● DATA FOR THE TASK:

Lemma select_map df p :
  DataFrame.select df (map p df) = Some (DataFrame.keep df (map p df)).
Proof.
  unfold DataFrame.select. rewrite length_map.
  destruct (decide (length df = length df)); [reflexivity | contradiction].
Qed.

Lemma isin_rowwise df yrs :
  Series.isin (map r_yr df) yrs = map (year_ok yrs) df.
Proof. unfold Series.isin. by rewrite map_map. Qed.

Lemma range_rowwise df (mpg : Q * Q) :
  Series.and (Series.ge (map r_mpg df) (fst mpg))
             (Series.le (map r_mpg df) (snd mpg))
  = map (mpg_ok mpg) df.
Proof.
  unfold Series.and, Series.ge, Series.le.
  induction df as [|r df IH]; simpl; [reflexivity|].
  by rewrite IH.
Qed.

Lemma year_ok_spec yrs r : year_ok yrs r = true <-> r_yr r ∈ yrs.
Proof.
  unfold year_ok. rewrite existsb_exists. split.
  - intros (y & Hy & Heq). apply Z.eqb_eq in Heq as ->.
    by apply list_elem_of_In.
  - intros Hin. exists (r_yr r). split; [by apply list_elem_of_In|].
    apply Z.eqb_refl.
Qed.

Lemma mpg_ok_spec (mpg : Q * Q) r :
  mpg_ok mpg r = true <-> (fst mpg <= r_mpg r)%Q /\ (r_mpg r <= snd mpg)%Q.
Proof.
  unfold mpg_ok. by rewrite andb_true_iff, !Qle_bool_iff.
Qed.

End Masks.

(** ** Running the primitives *)

Section Runs.

Implicit Types (w : World) (l : loc) (df : DataFrame).

Lemma bind_run {A B} (m : M A) (k : A -> M B) w a w1 :
  m w = Some (a, w1) -> bind m k w = k a w1.
Proof. unfold bind. by intros ->. Qed.

Lemma load_run w l df : heap w !! l = Some df -> load l w = Some (df, w).
Proof. unfold load. by intros ->. Qed.

Lemma yr_run w l df :
  heap w !! l = Some df -> DataFrame.yr l w = Some (map r_yr df, w).
Proof.
  intros H. unfold DataFrame.yr. by rewrite (bind_run _ _ _ _ _ (load_run _ _ _ H)).
Qed.

Lemma mpg_run w l df :
  heap w !! l = Some df -> DataFrame.mpg l w = Some (map r_mpg df, w).
Proof.
  intros H. unfold DataFrame.mpg. by rewrite (bind_run _ _ _ _ _ (load_run _ _ _ H)).
Qed.

Lemma alloc_run w df :
  exists l w', alloc df w = Some (l, w') /\ allocated w w' l df.
Proof.
  unfold alloc. eexists _, _. split; [reflexivity|].
  assert (Hfresh : heap w !! fresh (dom (heap w)) = None).
  { apply not_elem_of_dom, is_fresh. }
  unfold allocated; simpl. repeat split; trivial.
  - apply lookup_insert_eq.
  - intros l' df' Hl'. rewrite lookup_insert_ne; [done|].
    intros <-. congruence.
Qed.

Lemma getitem_run w l df (p : Row -> bool) :
  heap w !! l = Some df ->
  exists l' w',
    DataFrame.getitem l (map p df) w = Some (l', w') /\
    allocated w w' l' (DataFrame.keep df (map p df)).
Proof.
  intros H. unfold DataFrame.getitem.
  rewrite (bind_run _ _ _ _ _ (load_run _ _ _ H)), select_map.
  apply alloc_run.
Qed.

Lemma allocated_trans w w1 w2 l1 l2 df1 df2 :
  allocated w w1 l1 df1 -> allocated w1 w2 l2 df2 -> allocated w w2 l2 df2.
Proof.
  intros (_ & _ & Hk1 & Ha1 & Hy1 & Hm1) (Hl2 & Hn2 & Hk2 & Ha2 & Hy2 & Hm2).
  unfold allocated. repeat split; try congruence.
  - destruct (heap w !! l2) as [df|] eqn:E; [|done].
    apply Hk1 in E. congruence.
  - intros l' df' Hl'. by apply Hk2, Hk1.
Qed.

(** The run of [filtered_mpg] on a world where [autompg] names a table. *)
Lemma filtered_mpg_run w yrs mpg data :
  dataset w = Some data ->
  exists l w',
    filtered_mpg yrs mpg w = Some (l, w') /\
    allocated w w' l (view w yrs mpg data).
Proof.
  unfold dataset, view, after_years. intros Hd.
  unfold filtered_mpg.
  rewrite (bind_run global_autompg _ w (autompg w) w eq_refl).
  rewrite (bind_run get_years_value _ w (years_value w) w eq_refl).
  destruct (truthy (years_value w)).
  - destruct (getitem_run w _ _ (year_ok yrs) Hd) as (l1 & w1 & Hrun1 & Hal1).
    erewrite bind_run; cycle 1.
    { rewrite (bind_run global_autompg _ w (autompg w) w eq_refl).
      rewrite (bind_run global_autompg _ w (autompg w) w eq_refl).
      rewrite (bind_run _ _ _ _ _ (yr_run _ _ _ Hd)).
      rewrite isin_rowwise. exact Hrun1. }
    pose proof Hal1 as (Hl1 & _).
    rewrite (bind_run _ _ _ _ _ (mpg_run _ _ _ Hl1)).
    rewrite (bind_run _ _ _ _ _ (mpg_run _ _ _ Hl1)).
    rewrite range_rowwise.
    destruct (getitem_run w1 _ _ (mpg_ok mpg) Hl1) as (l2 & w2 & Hrun2 & Hal2).
    exists l2, w2. split; [exact Hrun2|].
    eapply allocated_trans; eassumption.
  - rewrite (bind_run (ret (autompg w)) _ w (autompg w) w eq_refl).
    rewrite (bind_run _ _ _ _ _ (mpg_run _ _ _ Hd)).
    rewrite (bind_run _ _ _ _ _ (mpg_run _ _ _ Hd)).
    rewrite range_rowwise.
    apply getitem_run, Hd.
Qed.

Lemma rows_of_filtered_mpg w yrs mpg data :
  dataset w = Some data ->
  rows_of (filtered_mpg yrs mpg) w = Some (view w yrs mpg data).
Proof.
  intros Hd. destruct (filtered_mpg_run w yrs mpg data Hd) as (l & w' & Hrun & Hal).
  unfold rows_of. rewrite Hrun. by destruct Hal as (Hl & _).
Qed.

End Runs.

(** ** The text buffer *)

Section Buffer.

Lemma append_empty_r (s : string) : (s ++ "")%string = s.
Proof.
  induction s as [|c s IH]; [reflexivity|].
  change (String c (s ++ "")%string = String c s). by rewrite IH.
Qed.

Lemma substring_whole (s : string) : substring 0 (String.length s) s = s.
Proof. induction s as [|c s IH]; simpl; [reflexivity | by rewrite IH]. Qed.

(** Writing into a new buffer leaves exactly the text written. *)
Lemma write_new (s : string) :
  StringIO.write s StringIO.new
  = {| StringIO.buf := s; StringIO.pos := String.length s |}.
Proof.
  unfold StringIO.write, StringIO.new; simpl. f_equal.
  transitivity (s ++ "")%string; [|apply append_empty_r].
  by destruct (String.length s).
Qed.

● AIM OF THE EXERCISE:
Please find each line in the records above that holds the word "Series", and copy it.

● SOLUTION FOR THIS TASK:
  Series.isin (map r_yr df) yrs = map (year_ok yrs) df.
Proof. unfold Series.isin. by rewrite map_map. Qed.
  Series.and (Series.ge (map r_mpg df) (fst mpg))
             (Series.le (map r_mpg df) (snd mpg))
  unfold Series.and, Series.ge, Series.le.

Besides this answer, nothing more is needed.